Ceux qui ont renoncé à comprendre n’hésitent pas à parler de mégalomanie, ce qui est une manière d’interpréter une photo parue sur les réseaux sociaux dont on a pu vérifier la véracité. On y voit le Professeur Perronne en arrière-plan, et devant lui une dizaine de jeunes femmes de dos avec des messages de soutien sur leur blouse. « Un grand merci Mr Perronne, un grand homme Mr Perronne, un grand bravo Mr Perronne », et ainsi de suite. La mise en scène a suscité un certain malaise en interne. « Il s’agit pour la majorité d’infirmières de son service dont on devine tout à fait le lien de dépendance vis-à-vis de Perronne, persifle un confrère. Je ne crois pas qu’elles aient eu beaucoup le choix. » Gardons-nous ici d’employer les grands mots : même ses détracteurs reconnaissent que le Professeur Perronne n’a pas mauvais fond. « Il peut y avoir des pressions, mais il ne va fusiller personne. A côté de Raoult, Perronne, c’est un gentil. Il est respectueux et il laisse les gens tranquilles. »

Si les deux pointures n’ont pas le même caractère, elles partagent la même attirance pour les théories complotistes. Dans son ouvrage, qui relaie par ailleurs un bon nombre de critiques largement admises, comme la mauvaise gestion gouvernementale du manque de masques ou la désorganisation des autorités sanitaires, Christian Perronne reprend à son compte les attaques de Didier Raoult sur la probité de ses confères, qu’il juge achetés par les grands laboratoires. « Au sommet de l’État, les relations personnelles, les services rendus ou les travaux bien rémunérés par l’industrie pharmaceutique se transforment parfois en conflits d’intérêts plus visibles que d’habitude. Un organisme officiel, le Haut Conseil de la santé publique (HCSP), a été le petit théâtre de certains d’entre eux. Un membre éminent de la commission Maladies transmissibles de ce Haut Conseil a ainsi touché 90.741 euros de l’industrie pharmaceutique, dont 16.563 euros de Gilead. Or c’est ce Haut Conseil qui a rendu le fameux avis interdisant l’hydroxychloroquine, sauf aux mourants. »

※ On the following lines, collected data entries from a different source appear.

Lemma format_start_bytes inode off n : small_blocks sb -> 0 <= off -> off + n <= (EXT2_NDIR_BLOCKS + per) * bs ->
  file_bytes ext2 vol inode off n = format_bytes inode off n.
Proof.
  intros Hs Hoff Hend. unfold file_bytes, format_bytes. apply list_fmap_ext. intros i j Hj. apply lookup_seqZ in Hj as [-> Hi].
  unfold byte_at. rewrite format_start_content; [done|done|].
  assert (0 < bs) by (destruct (block_size_cases sb Hs) as [E|[E|E]]; rewrite E; lia).
  split; [apply Z.div_pos; lia|]. apply Z.div_lt_upper_bound; lia.
Qed.

Lemma double_position a b : small_blocks sb -> 0 <= a < per -> 0 <= b < per ->
  ext2_calculate_block_pointer_pos sb (EXT2_NDIR_BLOCKS + per + a * per + b) = Some (2%nat, [EXT2_DIND_BLOCK; a; b]).
Proof.
  intros Hs Ha Hb. destruct (addr_per_block sb Hs) as (p & Ep & _ & Hp & _). rewrite Ep in *. unfold ext2_calculate_block_pointer_pos, EXT2_NDIR_BLOCKS.
  destruct (Z.ltb_spec (12 + p + a * p + b) 12); [nia|]. rewrite Ep, (u64_small (12 + p + a * p + b - 12)) by nia.
  destruct (Z.ltb_spec (12 + p + a * p + b - 12) p); [nia|]. rewrite (u64_small (12 + p + a * p + b - 12 - p)) by nia. rewrite (u32_small (p * p)) by nia.
  destruct (Z.ltb_spec (12 + p + a * p + b - 12 - p) (p * p)); [|nia].
  replace (12 + p + a * p + b - 12 - p) with (b + a * p) by lia. rewrite Z.div_add, Z.mod_add, Z.div_small, Z.mod_small by lia.
  by rewrite Z.add_0_l, !u32_small by lia.
Qed.
End Format.

(** C37.  The position of a block pointer is the number of the block, written in the
    base of the pointers a block holds: the digits are in range, as many as there are
    tables, and their value plus the blocks that need fewer tables is the number.  So
    no two blocks share a position.  A number is refused exactly when it lies behind
    the blocks that three tables reach. *)
Theorem block_positions sb k : small_blocks sb -> 0 <= k < 2 ^ 64 ->
  let per := E2FS_ADDR_PER_BLOCK sb in
  position_ok per k (ext2_calculate_block_pointer_pos sb k) /\
  (ext2_calculate_block_pointer_pos sb k = None <-> blocks_below per 4 <= k) /\
  forall k', 0 <= k' < 2 ^ 64 -> k < blocks_below per 4 -> ext2_calculate_block_pointer_pos sb k' = ext2_calculate_block_pointer_pos sb k -> k' = k.
Proof.
  intros Hs Hk per. pose proof (calculate_ok sb k Hs Hk) as Hp. fold per in Hp. split; [done|].
  assert (Hsome : k < blocks_below per 4 -> exists l first ds, ext2_calculate_block_pointer_pos sb k = Some (l, first :: ds)).
  { intros Hlt. destruct (ext2_calculate_block_pointer_pos sb k) as [[l [|first ds]]|]; [done|by eexists _, _, _|cbn [position_ok] in Hp; lia]. }
  split; [split|].
  - intros En. by rewrite En in Hp.
  - intros Hle. destruct (ext2_calculate_block_pointer_pos sb k) as [[l [|first ds]]|] eqn:Ek; [done| |done]. exfalso.
    destruct (addr_per_block sb Hs) as (p & Ep & _ & Hper & _). fold per in Ep. rewrite Ep in *.
    destruct Hp as (Hl & Hd & Hlev & Hf). cbn in Hle. unfold EXT2_NDIR_BLOCKS in *. destruct (decide (l = 0%nat)) as [->|]; [nia|].
    destruct Hf as [_ ->]. unfold digits_value in Hle. destruct ds as [|d1 [|d2 [|d3 [|? ?]]]]; cbn in Hl; subst l; try (cbn in Hlev; lia);
      repeat match goal with H1 : Forall _ (_ :: _) |- _ => inversion_clear H1 end; cbn in Hle; unfold EXT2_NDIR_BLOCKS in *; nia.
  - intros k' Hk' Hlt Eq. destruct (Hsome Hlt) as (l & first & ds & Ek). pose proof (calculate_ok sb k' Hs Hk') as Hp'. fold per in Hp'.
    rewrite Eq in Hp'. rewrite Ek in Hp, Hp'. destruct Hp as (_ & _ & _ & Hf), Hp' as (_ & _ & _ & Hf').
    destruct (decide (l = 0%nat)); [by destruct Hf as [<- _], Hf' as [<- _]|]. by destruct Hf as [_ ->], Hf' as [_ ->].
Qed.

Definition sample_sb : list Z := repeat 0 1024.

Lemma block_positions_witness : small_blocks sample_sb /\
  position_ok 256 70000 (ext2_calculate_block_pointer_pos sample_sb 70000).
Proof.
  assert (Hs : small_blocks sample_sb) by (vm_compute; split; discriminate). split; [done|].
  assert (E : E2FS_ADDR_PER_BLOCK sample_sb = 256) by (vm_compute; reflexivity).
  pose proof (block_positions sample_sb 70000 Hs ltac:(lia)) as Hp. cbv zeta in Hp. rewrite E in Hp. exact (proj1 Hp).
Defined.

(** C35.  A block of a file is mapped by following the tables.  For the direct blocks
    and those of the single table this is the mapping of the format, holes included,
    and no block stays held.  Behind them the code goes wrong: it reads the pointer
    to the second table at twice the index, and for the upper half of the indices it
    reads behind the block. *)
Theorem file_blocks_mapped {S D C} `{FsStore S D C} (ext2 : ext2_t D C) (vol : Z -> list Z) (ok : Z -> Prop)
    `{!ReadStore (cache ext2) (E2FS_BLOCK_SIZE (super_blk ext2)) vol ok} inode s :
  small_blocks (super_blk ext2) -> idle s ->
  let per := E2FS_ADDR_PER_BLOCK (super_blk ext2) in
  (forall k, 0 <= k < EXT2_NDIR_BLOCKS + per -> block_ok ext2 vol ok inode k ->
    exists s', file_block_to_fs_block ext2 inode k s = (Ret (format_block ext2 vol inode k), s') /\ idle s') /\
  (forall a b, 0 <= a < per -> 0 <= b < per -> let k := EXT2_NDIR_BLOCKS + per + a * per + b in
    format_block ext2 vol inode k = descend vol [a; b] (pointer inode EXT2_DIND_BLOCK) /\
    (block_ok ext2 vol ok inode k ->
       exists s', file_block_to_fs_block ext2 inode k s = (Ret (descend vol [2 * a; b] (pointer inode EXT2_DIND_BLOCK)), s') /\ idle s') /\
    (per <= 2 * a -> pointer inode EXT2_DIND_BLOCK <> 0 -> ok (pointer inode EXT2_DIND_BLOCK) ->
       (file_block_to_fs_block ext2 inode k s).1 = Undef)).
Proof.
  intros Hs Hi per. destruct (addr_per_block _ Hs) as (p & Ep & Ebs & Hp & _). split.
  - intros k Hk Hok. rewrite <- format_start by done. apply (file_block_run ext2 vol ok Hs); [|done|done].
    subst per. rewrite Ep in *. unfold EXT2_NDIR_BLOCKS in *. lia.
  - intros a b Ha Hb k. pose proof (double_position ext2 a b Hs Ha Hb) as Epos. fold per k in Epos. split; [|split].
    + unfold format_block. by rewrite Epos.
    + intros Hok. assert (Hk : 0 <= k < 2 ^ 64) by (subst k per; rewrite Ep in *; unfold EXT2_NDIR_BLOCKS; nia).
      destruct (file_block_run ext2 vol ok Hs inode k s Hk Hi Hok) as (s' & E & Hi'). exists s'. split; [|done]. rewrite E. unfold reached_block. by rewrite Epos.
    + intros Ha2 Hne Hd. destruct (get_block_law s _ Hi Hd) as (s1 & q & E1 & Hh). unfold file_block_to_fs_block. rewrite Epos.
      cbn [default from_option id Nat.eqb]. unfold bind at 1, ext2_get_indirect_block_pointer_cache_block. cbn [Nat.ltb Nat.leb Nat.eqb orb].
      unfold bind at 1, lift at 1. change (e2di_block inode EXT2_DIND_BLOCK) with (Ret (pointer inode EXT2_DIND_BLOCK)). unfold LE32. cbn [dig].
      destruct (Z.eqb_spec (pointer inode EXT2_DIND_BLOCK) 0); [done|]. unfold bind at 1, ext2_get_block. rewrite E1. change (0 <? 0) with false.
      cbv beta iota. cbn [Nat.ltb Nat.leb]. unfold bind at 1. rewrite (deref_law _ _ _ Hh). unfold bind at 1, lift. cbn [lookup list_lookup].
      unfold bind, field. pose proof (vol_length _ Hd) as Hl. rewrite Ebs in Hl. subst per. rewrite Ep in *.
      destruct (Z.leb_spec (8 * a + Z.of_nat 8) (Z.of_nat (length (vol (pointer inode EXT2_DIND_BLOCK))))); [lia|]. by rewrite andb_false_r.
Qed.
Lemma walk_run walk dir cs r : finds dir cs r -> Forall clean cs -> forall fuel inum s, idle s -> (length cs <= fuel)%nat ->
  exists o s', walk_components E uninit ext2 fuel walk (joined cs) dir inum s = (o, s') /\ idle s' /\ walked r o.
Proof.
  induction 1 as [dir blocks c cs Hd Hn|dir blocks c i inode Hd Hn Hino Hlnk|dir blocks c c' cs i inode Hd Hn Hino Hlnk Hnd|
    dir blocks c c' cs i inode r Hd Hn Hino Hlnk Hdir _ IH]; intros Hc fuel inum s Hi Hf; inversion_clear Hc as [|? ? Hc1 Hcs];
    destruct fuel as [|fuel]; try (cbn in Hf; lia).
  - destruct (dir_lookup_run dir blocks c s Hi Hd) as (s1 & E1 & Hi1). rewrite Hn in E1. eexists _, s1. split; [|split; [done|by eexists]].
    cbn [walk_components]. destruct cs as [|c' cs]; cbn [joined]; rewrite ?split_last, ?split_first by done; cbv beta iota; unfold bind; by rewrite E1.
  - destruct (dir_lookup_run dir blocks c s Hi Hd) as (s1 & E1 & Hi1). rewrite Hn in E1.
    destruct (load_inode_run i inode s1 Hi1 Hino) as (s2 & E2 & Hi2). exists (Ret (0, Some i)), s2. split; [|done].
    cbn [walk_components joined]. rewrite split_last by done. cbv beta iota. unfold bind at 1. rewrite E1. change (1 <? 0) with false. cbv beta iota.
    unfold bind at 1. rewrite E2. change (0 <? 0) with false. cbv beta iota. by rewrite Hlnk.
  - destruct (dir_lookup_run dir blocks c s Hi Hd) as (s1 & E1 & Hi1). rewrite Hn in E1.
    destruct (load_inode_run i inode s1 Hi1 Hino) as (s2 & E2 & Hi2). eexists _, s2. split; [|split; [done|by eexists]].
    cbn [walk_components]. change (joined (c :: c' :: cs)) with (c ++ slash :: joined (c' :: cs)).
    rewrite split_first by done. cbv beta iota. unfold bind at 1. rewrite E1. change (1 <? 0) with false. cbv beta iota.
    unfold bind at 1. rewrite E2. change (0 <? 0) with false. cbv beta iota. by rewrite Hlnk, Hnd.
  - destruct (dir_lookup_run dir blocks c s Hi Hd) as (s1 & E1 & Hi1). rewrite Hn in E1.
    destruct (load_inode_run i inode s1 Hi1 Hino) as (s2 & E2 & Hi2).
    destruct (IH Hcs fuel (Some i) s2 Hi2 ltac:(cbn [length] in Hf |- *; lia)) as (o & s3 & E3 & Hi3 & Ho). exists o, s3. split; [|done].
    cbn [walk_components]. change (joined (c :: c' :: cs)) with (c ++ slash :: joined (c' :: cs)).
    rewrite split_first by done. cbv beta iota. unfold bind at 1. rewrite E1. change (1 <? 0) with false. cbv beta iota.
    unfold bind at 1. rewrite E2. change (0 <? 0) with false. cbv beta iota. rewrite Hlnk, Hdir.
    destruct (joined_start c' cs) as [rest Ej]. rewrite Ej in *. inversion_clear Hcs. by rewrite skip_clean.
Qed.

Lemma lookup_run cs r s : cs <> [] -> Forall clean cs -> (length (joined cs) < 511)%nat -> finds (root_inode ext2) cs r -> idle s ->
  exists o s', ext2_lookup E uninit ext2 (slash :: joined cs) s = (o, s') /\ idle s' /\ walked r o.
Proof.
  intros Hne Hc Hl Hf Hi. unfold ext2_lookup. rewrite take_ge by (cbn; lia). cbn [ext2_walk skip]. rewrite Z.eqb_refl.
  destruct cs as [|c cs]; [done|]. destruct (joined_start c cs) as [rest Ej].
  assert (skip slash (joined (c :: cs)) = joined (c :: cs)) as -> by (rewrite Ej; inversion_clear Hc; by apply skip_clean).
  apply walk_run; [done|done|done|]. pose proof (joined_long _ Hc). cbn [length] in *. lia.
Qed.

« Ils ont laissé crever mon beau-frère »

Sur le plateau de Cnews, il va même plus loin, en accusant le CHU de Nantes, en bisbille judiciaire avec Raoult pour cette même histoire de conflit d’intérêts, d’avoir « laissé crever son beau-frère » en refusant de lui administrer le traitement magique. Contacté, le CHU de Nantes, préfère « ne pas rentrer dans cette polémique infondée. L’ensemble des patients pris en charge pour Covid-19 au sein de l’établissement a été traité de manière collégiale, en prescrivant les traitements validés scientifiquement et adaptés à chaque situation individuelle ».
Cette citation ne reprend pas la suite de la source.